A tool that lets you hear both Yanny and Laurel - collinmanderson
https://www.nytimes.com/interactive/2018/05/16/upshot/audio-clip-yanny-laurel-debate.html
======
corey_moncure
I think what's going on here is that the context of the sonic character of an
individual's voice is crucial to the brain's processing of the phonetic
content of utterances.

I spend my whole life listening critically to things. I was 100% YANNY on two
sets of headphones and signal amplification paths. When I moved the slider bar
about 1.5 notches to the left, LAUREL sort of "came into focus", and I felt
like I grasped the human voice behind this severely distorted recording.
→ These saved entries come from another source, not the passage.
Module CreateSample.
Definition row (alias : string) (available version : Z) : @MBalance Fixed.lib :=
  mkMBalance "b1" "1" "2" "acc1" alias "default" "BRL" (fx available 0) (fx 0 0) version
    "deposit" true true DirectionCredit (fx 0 0) None 0 0 None ∅.
Definition settings := mkLedgerSettings (mkAccounting false false false) (mkTracerSettings "enforce" "closed" 250) (mkOverrides false false false).
Definition params (parent : option nat) : @create_params Numbered.lib :=
  mkParams (U := Numbered.lib) (1%nat : @uuid Numbered.lib) (2%nat : @uuid Numbered.lib) parent.
(** The tracer grants the reservation 77. *)
Definition grant (_ : @ReserveRequest Numbered.lib) : result string (@ReservationResult Numbered.lib) :=
  Ok (mkReservationResult (U := Numbered.lib) false [77%nat]).
Definition answer (id : nat) (process : @process_answer Fixed.lib) : @create_answers Fixed.lib Numbered.lib :=
  mkCreateAnswers (D := Fixed.lib) (U := Numbered.lib) (Ok id) 0 (λ tx, Ok ("body:" +:+ tx_Description tx)) (Ok settings) None (Ok tt)
    (λ _, Ok [row "@alice" 300 7; row "@bob" 10 3]) (λ _, Ok []) (λ _ _ _, Ok None) (Some grant) (λ u, u)
    (λ _ _, process) (λ n, Ok (strconv_Itoa n)) true.
Definition moved : @process_answer Fixed.lib :=
  Processed [row "0#@alice#default" 300 7; row "0#@bob#default" 10 3] [row "0#@alice#default" 50 8; row "0#@bob#default" 260 4].
Definition input : @Transaction Fixed.lib :=
  sample_tx 250 [plain_entry true "@alice" 250] [plain_entry false "@bob" 250].
Definition free (_ : string) : result string bool := Ok true.
Definition nothing (_ : string) : result string (option (@TransactionEntity Fixed.lib)) := Ok None.
Abbreviation sample_run :=
  (executeCreateTransaction (DT := FixedText.text) (C := Commons.lib) (params None) (answer 5 moved) input CREATED false free nothing "k").
Definition script (process : @process_answer Fixed.lib) :=
  (create_claimed (DT := FixedText.text) (C := Commons.lib) (params None) (answer 5 process) (5%nat : @uuid Numbered.lib) 0 input CREATED false).1.
Definition slot := slot_of (params None) "k" "".
Definition MaxRequest := 10 * Second.
Definition settled_once : @race Fixed.lib Numbered.lib := run_creation 20 1 (claim 1 slot 300 (script moved) (race_start 0)).
(** The script runs, its answer is lost, and the client tries again. *)
Definition lost_once : @race Fixed.lib Numbered.lib :=
  run_creation 20 1 (claim 1 slot 300 (script (ProcessLost "timeout")) (race_start 0)).
Definition settled_twice : @race Fixed.lib Numbered.lib := run_creation 20 2 (claim 2 slot 300 (script moved) lost_once).

(** A time to live of 584 years wraps to 290 milliseconds. *)
Definition huge_ttl : Z := 18446744074.
Definition short_request := 100 * Millisecond.
Definition huge_once : @race Fixed.lib Numbered.lib := run_creation 20 1 (claim 1 slot huge_ttl (script moved) (race_start 0)).
Definition huge_later : @race Fixed.lib Numbered.lib :=
  mkRace (300 * Millisecond) (rc_keys huge_once) (rc_settled huge_once) (rc_replayed huge_once) (rc_requests huge_once).
Definition huge_twice : @race Fixed.lib Numbered.lib := run_creation 20 2 (claim 2 slot huge_ttl (script moved) huge_later).

(** Two payments with the same contents and their reversals. *)
Definition payment : @TransactionEntity Fixed.lib := RevertSample.overdrawn.
Definition asked : @revert_answers Fixed.lib Numbered.lib :=
  mkRevertAnswers (Ok None) (Ok payment) (λ _, Ok None).
Definition paid_back : @process_answer Fixed.lib :=
  Processed [row "0#@bob#default" 110 3; row "0#@alice#default" 0 8] [row "0#@bob#default" 10 4; row "0#@alice#default" 100 9].
Definition no_parse : @UuidParse Numbered.lib := {| uuid_Parse := λ _, None |}.
Definition revert (parent id : nat) (setnx : string → result string bool)
    (get : string → result string (option (@TransactionEntity Fixed.lib))) :=
  revertTransaction (UP := no_parse) (DT := FixedText.text) (C := Commons.lib) asked
    (1%nat : @uuid Numbered.lib) (2%nat : @uuid Numbered.lib) (parent : @uuid Numbered.lib) (answer id paid_back) setnx get.
Abbreviation outcome := (list (@create_effect Fixed.lib Numbered.lib) * result CreateError (@TransactionEntity Fixed.lib * bool))%type.
(** The number of effects, whether the balances moved, and the answer. *)
Definition summary (x : outcome) : nat * bool * option (string * option string * bool) :=
  (length x.1, has_settle x.1,
   match x.2 with Ok (t, replayed) => Some (tr_ID t, tr_ParentTransactionID t, replayed) | Err _ => None end).
Definition created (x : outcome) : bool :=
  match x.2 with Ok (_, false) => has_settle x.1 | _ => false end.
(** What the slots hold after the first reversal. *)
Definition after_first (slot : string) : result string (option (@TransactionEntity Fixed.lib)) :=
  Ok (if bool_decide (slot = slot_of (params None) "" "body:rent")
      then match (revert 41 8 free nothing).2 with Ok (t, _) => Some t | Err _ => None end else None).
End CreateSample.

Lemma sample_clean process : has_settle (CreateSample.script process) && has_delete (CreateSample.script process) = false →
  clean_creation (DT := FixedText.text) (C := Commons.lib) (CreateSample.script process).
Proof. intros H. split; [|exact H]. by eexists _, _, _, _, _, _, _. Qed.

Lemma settled_once_reachable :
  race_reachable CreateSample.MaxRequest (clean_creation (DT := FixedText.text) (C := Commons.lib)) 0 CreateSample.settled_once.
Proof.
  apply reach_run, reach_claim; [constructor|done|done|done|]. apply sample_clean. vm_compute. reflexivity.
Qed.

Lemma answer_some {A} (o : option (option A)) :
  match o with Some (Some _) => true | _ => false end = true → ∃ t, o = Some (Some t).
Proof. destruct o as [[t|]|]; [by eauto|done..]. Qed.

(** One creation, and a second request with the key that is answered from the slot. *)
Lemma replayed_reachable : ∃ (s' : @race Fixed.lib Numbered.lib) (t : @TransactionEntity Fixed.lib),
  race_reachable CreateSample.MaxRequest (clean_creation (DT := FixedText.text) (C := Commons.lib)) 0 s' ∧
  rc_replayed s' = [(CreateSample.slot, t)] ∧ length (rc_settled s') = 1%nat.
Proof.
  destruct (answer_some (redis_Get (rc_now CreateSample.settled_once) CreateSample.slot (rc_keys CreateSample.settled_once)))
    as [t E]; [vm_compute; reflexivity|].
  assert (rc_requests CreateSample.settled_once !! 2%nat = None) as H2 by (vm_compute; reflexivity).
  assert (rc_replayed CreateSample.settled_once = []) as H3 by (vm_compute; reflexivity).
  assert (length (rc_settled CreateSample.settled_once) = 1%nat) as H4 by (vm_compute; reflexivity).
  assert (0 ≤ CreateSample.MaxRequest) as H5 by (vm_compute; discriminate).
  assert (CreateSample.MaxRequest < redis_life 300) as H6 by (vm_compute; reflexivity).
  destruct (reach_replay CreateSample.MaxRequest H5 (clean_creation (DT := FixedText.text) (C := Commons.lib)) 0 2 CreateSample.slot 300 t
              CreateSample.settled_once settled_once_reachable H2 H6 E) as (s' & Hr & Es & Ep).
  exists s', t. split_and!; [exact Hr|by rewrite Ep, H3|by rewrite Es, H4].
Qed.

Lemma creation_settles_once_witness :
  ∃ (s' : @race Fixed.lib Numbered.lib) (t : @TransactionEntity Fixed.lib),
    rc_replayed s' = [(CreateSample.slot, t)] ∧ st_answer <$> rc_settled s' = [Some t].
Proof.
  destruct replayed_reachable as (s' & t & Hr & Er & El). exists s', t. split; [exact Er|].
  assert (0 ≤ CreateSample.MaxRequest) as Hm by (vm_compute; discriminate).
  pose proof (creation_settles_once (DT := FixedText.text) (C := Commons.lib) CreateSample.MaxRequest 0 Hm s' Hr) as [_ Hrep].
  destruct (Hrep CreateSample.slot t) as (st & Hst & _ & Ea); [rewrite Er; by left|].
  destruct (rc_settled s') as [|x [|y l]]; [discriminate El| |discriminate El].
  apply list_elem_of_singleton in Hst as ->. cbn. by rewrite Ea.
Defined.

(** When the answer of the balances is lost, the handler takes the movement for a failure: it
    deletes the slot and the queue entry and releases the capacity, and the next request with
    the key moves the balances again. *)
Theorem lost_answer_settles_twice :
  race_reachable CreateSample.MaxRequest (creation_script (DT := FixedText.text) (C := Commons.lib)) 0 CreateSample.settled_twice ∧
  ((λ st, (st_slot st, st_time st)) <$> rc_settled CreateSample.settled_twice) = [(CreateSample.slot, 0); (CreateSample.slot, 0)].
Proof.
  split; [|vm_compute; reflexivity]. unfold CreateSample.settled_twice, CreateSample.lost_once.
  apply reach_run, reach_claim; [|vm_compute; reflexivity|done|vm_compute; reflexivity|by eexists _, _, _, _, _, _, _].
  apply reach_run, reach_claim; [constructor|done|done|done|by eexists _, _, _, _, _, _, _].
Qed.

(** The time to live comes from a header and is not capped: one that wraps lets a slot expire
    at once, and the same key moves the balances twice within 300 milliseconds. *)
Theorem huge_ttl_settles_twice :
  race_reachable CreateSample.short_request (clean_creation (DT := FixedText.text) (C := Commons.lib)) 0 CreateSample.huge_twice ∧
  ((λ st, (st_slot st, st_time st, st_ttl st)) <$> rc_settled CreateSample.huge_twice)
    = [(CreateSample.slot, 0, CreateSample.huge_ttl); (CreateSample.slot, 300 * Millisecond, CreateSample.huge_ttl)].
Proof.
  split; [|vm_compute; reflexivity]. unfold CreateSample.huge_twice.
  apply reach_run, reach_claim; [|vm_compute; reflexivity..|apply sample_clean; vm_compute; reflexivity].
  eapply race_next; [unfold CreateSample.huge_later|apply race_tick].
  - apply (reach_run _ _ _ 20 1 (claim 1 CreateSample.slot CreateSample.huge_ttl (CreateSample.script CreateSample.moved) (race_start 0))), reach_claim;
      [constructor|vm_compute; reflexivity..|apply sample_clean; vm_compute; reflexivity].
  - vm_compute. discriminate.
  - intros id r. assert (rc_requests CreateSample.huge_once = {[1%nat := Claimed 0 0 CreateSample.slot CreateSample.huge_ttl []]}) as -> by (vm_compute; reflexivity).
    intros [<- <-]%lookup_singleton_Some. done.
Qed.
Then,
when I moved the slider back to the neutral position, I could not hear YANNY
at all anymore. Only by taking a brief pause could I 'reset' my brain to
hearing YANNY.

There's another processing step going on that helps us deal with distorted or
band-limited voices. We're reconstructing in our heads the ideal sonic image
of the human voice we're supposed to be hearing.

I hypothesize that if the sample in question came at the end of a few words by
the speaker, not related semantically, e.g. "right, seven, purple, elephant,
laurel", so the listener could reconstruct a more complete "imprint" of the
speaker's voice in their mind, the YANNY outcome would drop to <1%.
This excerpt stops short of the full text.